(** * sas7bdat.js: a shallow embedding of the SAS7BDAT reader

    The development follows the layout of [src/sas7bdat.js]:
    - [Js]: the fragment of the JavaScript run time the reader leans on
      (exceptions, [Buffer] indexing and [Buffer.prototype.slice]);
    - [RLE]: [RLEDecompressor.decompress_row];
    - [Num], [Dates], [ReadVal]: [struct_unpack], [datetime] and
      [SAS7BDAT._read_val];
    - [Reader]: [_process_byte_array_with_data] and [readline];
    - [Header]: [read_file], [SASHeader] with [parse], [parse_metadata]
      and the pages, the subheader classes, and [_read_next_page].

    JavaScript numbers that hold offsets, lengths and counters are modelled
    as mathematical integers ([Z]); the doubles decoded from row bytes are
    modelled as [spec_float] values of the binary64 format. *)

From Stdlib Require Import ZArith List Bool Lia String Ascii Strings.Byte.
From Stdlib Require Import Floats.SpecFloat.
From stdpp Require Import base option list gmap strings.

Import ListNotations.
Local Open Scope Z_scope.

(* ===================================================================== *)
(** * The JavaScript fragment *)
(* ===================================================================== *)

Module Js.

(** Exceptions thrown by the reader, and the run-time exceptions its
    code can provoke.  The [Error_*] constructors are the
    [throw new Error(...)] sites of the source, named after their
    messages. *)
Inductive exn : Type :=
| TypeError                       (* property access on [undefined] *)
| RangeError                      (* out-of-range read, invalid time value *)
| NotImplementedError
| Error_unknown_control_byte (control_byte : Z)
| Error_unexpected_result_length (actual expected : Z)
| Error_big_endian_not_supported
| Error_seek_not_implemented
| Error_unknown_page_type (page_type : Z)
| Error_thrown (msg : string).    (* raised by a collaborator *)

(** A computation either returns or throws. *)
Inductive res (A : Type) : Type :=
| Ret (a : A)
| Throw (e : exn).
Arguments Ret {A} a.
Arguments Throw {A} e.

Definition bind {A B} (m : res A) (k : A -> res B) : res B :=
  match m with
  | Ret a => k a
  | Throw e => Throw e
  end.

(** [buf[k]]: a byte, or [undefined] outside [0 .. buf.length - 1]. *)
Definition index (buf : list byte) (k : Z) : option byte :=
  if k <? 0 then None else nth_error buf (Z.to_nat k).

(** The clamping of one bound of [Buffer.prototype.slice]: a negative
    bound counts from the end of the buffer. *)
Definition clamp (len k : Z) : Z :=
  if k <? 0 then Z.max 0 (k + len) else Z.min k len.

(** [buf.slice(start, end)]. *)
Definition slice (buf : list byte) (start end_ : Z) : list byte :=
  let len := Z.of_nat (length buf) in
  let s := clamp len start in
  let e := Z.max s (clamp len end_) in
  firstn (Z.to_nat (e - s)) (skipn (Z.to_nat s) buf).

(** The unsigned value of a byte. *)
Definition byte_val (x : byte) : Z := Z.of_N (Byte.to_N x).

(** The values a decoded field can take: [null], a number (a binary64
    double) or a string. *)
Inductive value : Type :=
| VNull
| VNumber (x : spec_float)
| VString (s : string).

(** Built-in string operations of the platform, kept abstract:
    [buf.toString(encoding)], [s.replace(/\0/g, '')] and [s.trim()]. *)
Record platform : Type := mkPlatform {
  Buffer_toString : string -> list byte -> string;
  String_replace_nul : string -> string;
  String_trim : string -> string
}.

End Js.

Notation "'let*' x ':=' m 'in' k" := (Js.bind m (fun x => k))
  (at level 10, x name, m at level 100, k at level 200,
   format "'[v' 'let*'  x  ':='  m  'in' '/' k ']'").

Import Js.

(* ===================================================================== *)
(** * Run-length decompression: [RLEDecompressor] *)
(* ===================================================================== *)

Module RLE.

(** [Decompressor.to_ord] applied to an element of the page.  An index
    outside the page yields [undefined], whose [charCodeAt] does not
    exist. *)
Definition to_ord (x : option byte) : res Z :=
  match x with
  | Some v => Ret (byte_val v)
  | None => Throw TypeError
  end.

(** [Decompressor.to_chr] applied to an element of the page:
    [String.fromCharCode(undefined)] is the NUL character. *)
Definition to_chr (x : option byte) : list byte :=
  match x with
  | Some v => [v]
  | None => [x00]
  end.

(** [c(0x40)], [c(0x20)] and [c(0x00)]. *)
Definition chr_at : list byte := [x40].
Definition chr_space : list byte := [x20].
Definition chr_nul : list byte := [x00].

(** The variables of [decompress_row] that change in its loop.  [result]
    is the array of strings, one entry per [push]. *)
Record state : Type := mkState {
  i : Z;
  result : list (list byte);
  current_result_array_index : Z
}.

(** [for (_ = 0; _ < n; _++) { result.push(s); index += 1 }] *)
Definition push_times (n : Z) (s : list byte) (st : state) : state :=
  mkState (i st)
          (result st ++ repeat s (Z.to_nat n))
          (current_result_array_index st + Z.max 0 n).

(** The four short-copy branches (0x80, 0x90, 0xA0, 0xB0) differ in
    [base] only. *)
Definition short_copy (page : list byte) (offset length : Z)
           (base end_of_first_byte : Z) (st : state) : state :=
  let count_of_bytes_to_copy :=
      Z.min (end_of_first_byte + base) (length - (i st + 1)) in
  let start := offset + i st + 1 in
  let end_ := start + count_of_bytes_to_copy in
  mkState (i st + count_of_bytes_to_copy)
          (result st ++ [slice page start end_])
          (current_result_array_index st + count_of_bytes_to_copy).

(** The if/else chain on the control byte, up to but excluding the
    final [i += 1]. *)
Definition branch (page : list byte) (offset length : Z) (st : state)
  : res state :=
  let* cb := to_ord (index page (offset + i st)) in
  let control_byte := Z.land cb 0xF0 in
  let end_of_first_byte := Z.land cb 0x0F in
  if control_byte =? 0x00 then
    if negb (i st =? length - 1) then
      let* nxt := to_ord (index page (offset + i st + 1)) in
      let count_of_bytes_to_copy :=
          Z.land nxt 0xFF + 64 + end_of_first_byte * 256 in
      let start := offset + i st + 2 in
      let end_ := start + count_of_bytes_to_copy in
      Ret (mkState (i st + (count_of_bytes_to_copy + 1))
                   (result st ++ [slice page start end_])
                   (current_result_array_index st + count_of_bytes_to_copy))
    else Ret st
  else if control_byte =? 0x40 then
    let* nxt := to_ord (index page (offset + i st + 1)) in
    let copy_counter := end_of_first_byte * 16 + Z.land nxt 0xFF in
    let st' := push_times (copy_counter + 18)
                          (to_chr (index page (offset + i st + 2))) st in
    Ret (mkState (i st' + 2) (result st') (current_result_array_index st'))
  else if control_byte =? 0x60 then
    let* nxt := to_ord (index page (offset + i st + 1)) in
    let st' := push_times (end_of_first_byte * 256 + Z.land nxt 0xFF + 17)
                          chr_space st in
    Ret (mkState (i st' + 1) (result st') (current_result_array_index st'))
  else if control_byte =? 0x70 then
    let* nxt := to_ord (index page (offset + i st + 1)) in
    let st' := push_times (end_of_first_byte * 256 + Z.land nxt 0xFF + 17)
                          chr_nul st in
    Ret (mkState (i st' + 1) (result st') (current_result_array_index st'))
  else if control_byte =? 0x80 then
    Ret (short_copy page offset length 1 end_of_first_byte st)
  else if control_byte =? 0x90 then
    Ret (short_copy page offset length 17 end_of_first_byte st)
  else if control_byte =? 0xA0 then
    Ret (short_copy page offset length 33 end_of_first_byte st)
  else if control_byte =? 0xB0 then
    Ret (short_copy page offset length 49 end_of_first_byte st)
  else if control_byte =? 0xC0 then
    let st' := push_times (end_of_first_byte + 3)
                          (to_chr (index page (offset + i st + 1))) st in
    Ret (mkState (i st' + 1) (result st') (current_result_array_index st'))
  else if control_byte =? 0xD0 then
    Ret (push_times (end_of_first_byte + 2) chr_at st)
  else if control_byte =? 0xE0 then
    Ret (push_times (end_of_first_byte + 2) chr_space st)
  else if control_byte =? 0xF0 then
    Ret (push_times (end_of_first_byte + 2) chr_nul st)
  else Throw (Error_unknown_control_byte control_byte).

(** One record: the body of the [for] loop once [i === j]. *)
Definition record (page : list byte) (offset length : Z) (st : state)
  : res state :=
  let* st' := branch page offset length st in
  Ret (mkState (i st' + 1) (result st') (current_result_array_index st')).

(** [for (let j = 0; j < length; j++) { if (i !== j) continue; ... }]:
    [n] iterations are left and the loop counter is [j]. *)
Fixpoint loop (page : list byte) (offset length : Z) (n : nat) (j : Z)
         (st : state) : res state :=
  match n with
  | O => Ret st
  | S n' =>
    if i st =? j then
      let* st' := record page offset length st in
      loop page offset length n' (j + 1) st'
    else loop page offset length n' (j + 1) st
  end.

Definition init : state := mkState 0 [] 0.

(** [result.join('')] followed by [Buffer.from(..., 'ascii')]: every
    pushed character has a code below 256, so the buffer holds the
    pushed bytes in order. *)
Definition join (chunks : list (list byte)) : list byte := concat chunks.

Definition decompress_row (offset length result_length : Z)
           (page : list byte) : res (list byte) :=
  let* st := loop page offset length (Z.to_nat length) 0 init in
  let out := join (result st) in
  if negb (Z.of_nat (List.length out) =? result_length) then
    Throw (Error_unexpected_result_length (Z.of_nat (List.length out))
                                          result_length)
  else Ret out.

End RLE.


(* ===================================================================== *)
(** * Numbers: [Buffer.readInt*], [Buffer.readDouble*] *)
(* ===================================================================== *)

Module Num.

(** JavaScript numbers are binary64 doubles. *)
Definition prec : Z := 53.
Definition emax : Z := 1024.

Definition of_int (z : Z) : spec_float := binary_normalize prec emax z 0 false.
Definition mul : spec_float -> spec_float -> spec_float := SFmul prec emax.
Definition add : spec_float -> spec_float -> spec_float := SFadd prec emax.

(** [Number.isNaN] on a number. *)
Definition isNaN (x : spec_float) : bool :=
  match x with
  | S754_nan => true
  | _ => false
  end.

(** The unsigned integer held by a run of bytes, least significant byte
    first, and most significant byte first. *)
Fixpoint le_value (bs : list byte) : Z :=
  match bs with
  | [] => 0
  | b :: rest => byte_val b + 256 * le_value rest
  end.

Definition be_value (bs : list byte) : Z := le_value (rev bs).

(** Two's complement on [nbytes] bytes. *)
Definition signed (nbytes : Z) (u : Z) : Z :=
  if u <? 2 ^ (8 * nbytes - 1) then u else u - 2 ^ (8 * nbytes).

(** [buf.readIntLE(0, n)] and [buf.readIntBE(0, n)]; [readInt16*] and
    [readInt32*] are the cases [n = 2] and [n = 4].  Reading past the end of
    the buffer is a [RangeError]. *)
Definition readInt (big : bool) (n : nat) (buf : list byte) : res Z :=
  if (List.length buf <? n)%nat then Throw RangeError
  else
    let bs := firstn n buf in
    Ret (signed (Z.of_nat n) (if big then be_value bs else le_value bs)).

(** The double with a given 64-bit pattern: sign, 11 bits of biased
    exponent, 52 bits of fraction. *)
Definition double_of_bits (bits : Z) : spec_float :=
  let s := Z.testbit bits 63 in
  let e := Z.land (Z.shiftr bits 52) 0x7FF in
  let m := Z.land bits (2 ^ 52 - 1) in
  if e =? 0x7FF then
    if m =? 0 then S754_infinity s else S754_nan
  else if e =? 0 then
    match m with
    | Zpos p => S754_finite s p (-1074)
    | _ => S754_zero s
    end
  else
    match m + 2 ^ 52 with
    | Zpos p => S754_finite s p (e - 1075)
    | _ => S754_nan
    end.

+-------+

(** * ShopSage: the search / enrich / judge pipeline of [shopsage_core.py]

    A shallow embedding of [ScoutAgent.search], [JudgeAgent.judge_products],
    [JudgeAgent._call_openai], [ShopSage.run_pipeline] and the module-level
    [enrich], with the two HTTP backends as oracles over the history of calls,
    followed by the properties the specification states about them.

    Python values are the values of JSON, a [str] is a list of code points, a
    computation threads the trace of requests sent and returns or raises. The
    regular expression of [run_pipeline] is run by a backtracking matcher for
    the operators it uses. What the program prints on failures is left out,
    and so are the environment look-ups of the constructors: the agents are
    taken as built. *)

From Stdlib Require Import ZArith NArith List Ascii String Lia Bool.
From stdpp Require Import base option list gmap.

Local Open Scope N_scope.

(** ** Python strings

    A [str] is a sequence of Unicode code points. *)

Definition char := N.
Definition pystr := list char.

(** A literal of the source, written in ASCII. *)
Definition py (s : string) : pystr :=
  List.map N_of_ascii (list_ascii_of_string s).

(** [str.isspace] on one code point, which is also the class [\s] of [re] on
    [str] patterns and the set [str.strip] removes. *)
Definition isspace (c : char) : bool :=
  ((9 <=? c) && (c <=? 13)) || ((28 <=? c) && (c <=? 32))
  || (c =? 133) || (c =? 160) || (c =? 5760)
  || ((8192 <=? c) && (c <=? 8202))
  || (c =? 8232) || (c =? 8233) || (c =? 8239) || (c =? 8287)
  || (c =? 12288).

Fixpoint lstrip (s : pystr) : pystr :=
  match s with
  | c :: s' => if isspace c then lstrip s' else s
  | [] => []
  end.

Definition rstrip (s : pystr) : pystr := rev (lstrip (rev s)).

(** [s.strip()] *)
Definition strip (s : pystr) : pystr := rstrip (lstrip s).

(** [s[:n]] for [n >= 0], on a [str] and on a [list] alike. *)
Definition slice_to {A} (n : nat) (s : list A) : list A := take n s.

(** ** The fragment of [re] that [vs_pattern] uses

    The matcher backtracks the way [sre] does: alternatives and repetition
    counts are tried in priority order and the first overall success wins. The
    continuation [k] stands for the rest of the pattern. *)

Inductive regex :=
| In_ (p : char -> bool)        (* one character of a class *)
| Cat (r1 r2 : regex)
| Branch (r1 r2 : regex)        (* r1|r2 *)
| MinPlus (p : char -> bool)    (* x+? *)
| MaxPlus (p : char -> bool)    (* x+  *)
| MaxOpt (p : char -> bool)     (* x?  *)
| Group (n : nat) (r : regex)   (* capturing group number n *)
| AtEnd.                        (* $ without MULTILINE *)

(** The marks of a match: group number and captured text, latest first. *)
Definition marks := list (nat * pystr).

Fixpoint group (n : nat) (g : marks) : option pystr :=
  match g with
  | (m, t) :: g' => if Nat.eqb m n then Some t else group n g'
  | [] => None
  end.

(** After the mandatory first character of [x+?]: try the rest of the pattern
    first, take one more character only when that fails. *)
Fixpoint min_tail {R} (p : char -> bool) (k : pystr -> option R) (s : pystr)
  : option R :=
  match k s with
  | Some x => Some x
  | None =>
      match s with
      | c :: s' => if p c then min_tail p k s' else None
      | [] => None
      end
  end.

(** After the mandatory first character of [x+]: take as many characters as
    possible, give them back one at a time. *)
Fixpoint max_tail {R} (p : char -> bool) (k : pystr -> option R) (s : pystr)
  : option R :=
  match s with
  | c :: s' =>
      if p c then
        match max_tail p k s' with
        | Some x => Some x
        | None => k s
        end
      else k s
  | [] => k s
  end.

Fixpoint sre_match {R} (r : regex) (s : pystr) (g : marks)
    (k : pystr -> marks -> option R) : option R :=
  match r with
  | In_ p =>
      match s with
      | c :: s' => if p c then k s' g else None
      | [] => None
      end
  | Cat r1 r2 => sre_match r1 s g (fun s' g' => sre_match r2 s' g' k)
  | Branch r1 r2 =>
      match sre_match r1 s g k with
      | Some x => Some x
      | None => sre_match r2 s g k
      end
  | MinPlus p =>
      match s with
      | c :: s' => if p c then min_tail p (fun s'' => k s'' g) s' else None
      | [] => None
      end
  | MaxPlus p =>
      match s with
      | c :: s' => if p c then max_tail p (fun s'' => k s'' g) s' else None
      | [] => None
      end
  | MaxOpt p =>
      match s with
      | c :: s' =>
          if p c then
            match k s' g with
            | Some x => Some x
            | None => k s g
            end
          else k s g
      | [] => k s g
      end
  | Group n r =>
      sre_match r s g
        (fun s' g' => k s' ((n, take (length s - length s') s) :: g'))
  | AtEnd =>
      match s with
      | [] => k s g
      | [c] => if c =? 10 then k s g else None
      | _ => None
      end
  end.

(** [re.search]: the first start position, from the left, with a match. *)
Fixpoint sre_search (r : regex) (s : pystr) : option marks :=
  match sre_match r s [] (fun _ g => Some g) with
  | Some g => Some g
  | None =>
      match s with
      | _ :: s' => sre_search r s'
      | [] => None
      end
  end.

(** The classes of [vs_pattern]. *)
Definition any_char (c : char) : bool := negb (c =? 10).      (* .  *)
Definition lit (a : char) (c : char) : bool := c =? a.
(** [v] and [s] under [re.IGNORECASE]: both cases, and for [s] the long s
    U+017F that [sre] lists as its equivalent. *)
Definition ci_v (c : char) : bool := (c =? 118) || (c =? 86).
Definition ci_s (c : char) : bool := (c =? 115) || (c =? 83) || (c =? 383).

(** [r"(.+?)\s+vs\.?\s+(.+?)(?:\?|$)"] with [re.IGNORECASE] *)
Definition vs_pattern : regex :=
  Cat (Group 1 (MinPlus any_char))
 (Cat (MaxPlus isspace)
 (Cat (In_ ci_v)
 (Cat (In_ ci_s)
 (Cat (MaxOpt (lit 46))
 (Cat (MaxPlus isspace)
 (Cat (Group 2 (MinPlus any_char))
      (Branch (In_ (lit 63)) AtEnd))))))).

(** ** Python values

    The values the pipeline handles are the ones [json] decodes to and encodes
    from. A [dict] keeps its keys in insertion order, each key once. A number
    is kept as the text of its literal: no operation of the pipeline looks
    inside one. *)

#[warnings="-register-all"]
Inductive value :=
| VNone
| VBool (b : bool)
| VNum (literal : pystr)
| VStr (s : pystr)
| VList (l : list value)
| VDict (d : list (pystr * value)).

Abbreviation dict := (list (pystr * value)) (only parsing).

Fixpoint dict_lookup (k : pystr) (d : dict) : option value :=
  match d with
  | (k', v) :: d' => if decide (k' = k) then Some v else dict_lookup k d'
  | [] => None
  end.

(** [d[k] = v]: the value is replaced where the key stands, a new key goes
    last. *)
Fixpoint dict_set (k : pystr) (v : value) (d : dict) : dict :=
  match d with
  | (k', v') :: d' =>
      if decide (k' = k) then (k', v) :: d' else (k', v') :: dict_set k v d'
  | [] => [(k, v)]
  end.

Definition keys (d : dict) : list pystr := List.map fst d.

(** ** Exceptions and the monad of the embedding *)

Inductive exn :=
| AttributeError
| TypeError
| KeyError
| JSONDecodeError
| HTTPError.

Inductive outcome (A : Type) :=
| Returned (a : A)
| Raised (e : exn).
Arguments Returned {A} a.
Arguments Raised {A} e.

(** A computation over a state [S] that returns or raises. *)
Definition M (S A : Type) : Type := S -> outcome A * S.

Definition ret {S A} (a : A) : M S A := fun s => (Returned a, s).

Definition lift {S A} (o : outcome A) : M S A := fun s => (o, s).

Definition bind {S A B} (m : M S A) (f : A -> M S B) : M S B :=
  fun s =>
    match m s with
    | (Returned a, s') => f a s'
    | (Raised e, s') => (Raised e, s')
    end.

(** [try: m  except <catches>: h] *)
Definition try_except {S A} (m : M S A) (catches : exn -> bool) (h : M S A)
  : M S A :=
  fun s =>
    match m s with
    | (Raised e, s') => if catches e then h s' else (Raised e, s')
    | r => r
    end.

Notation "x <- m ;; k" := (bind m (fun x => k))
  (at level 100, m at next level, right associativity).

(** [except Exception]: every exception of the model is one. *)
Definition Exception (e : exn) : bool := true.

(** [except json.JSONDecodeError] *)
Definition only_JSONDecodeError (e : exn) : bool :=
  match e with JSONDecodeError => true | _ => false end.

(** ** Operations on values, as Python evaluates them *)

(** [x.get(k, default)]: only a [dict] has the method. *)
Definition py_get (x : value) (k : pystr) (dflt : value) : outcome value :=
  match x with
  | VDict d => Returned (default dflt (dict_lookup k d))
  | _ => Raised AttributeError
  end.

+-------+

§ **Your objective**
Every line that contains the string "Local" should be copied from the entries.

§ **Answer to this exercise**
Local Open Scope Z_scope.
Local Open Scope N_scope.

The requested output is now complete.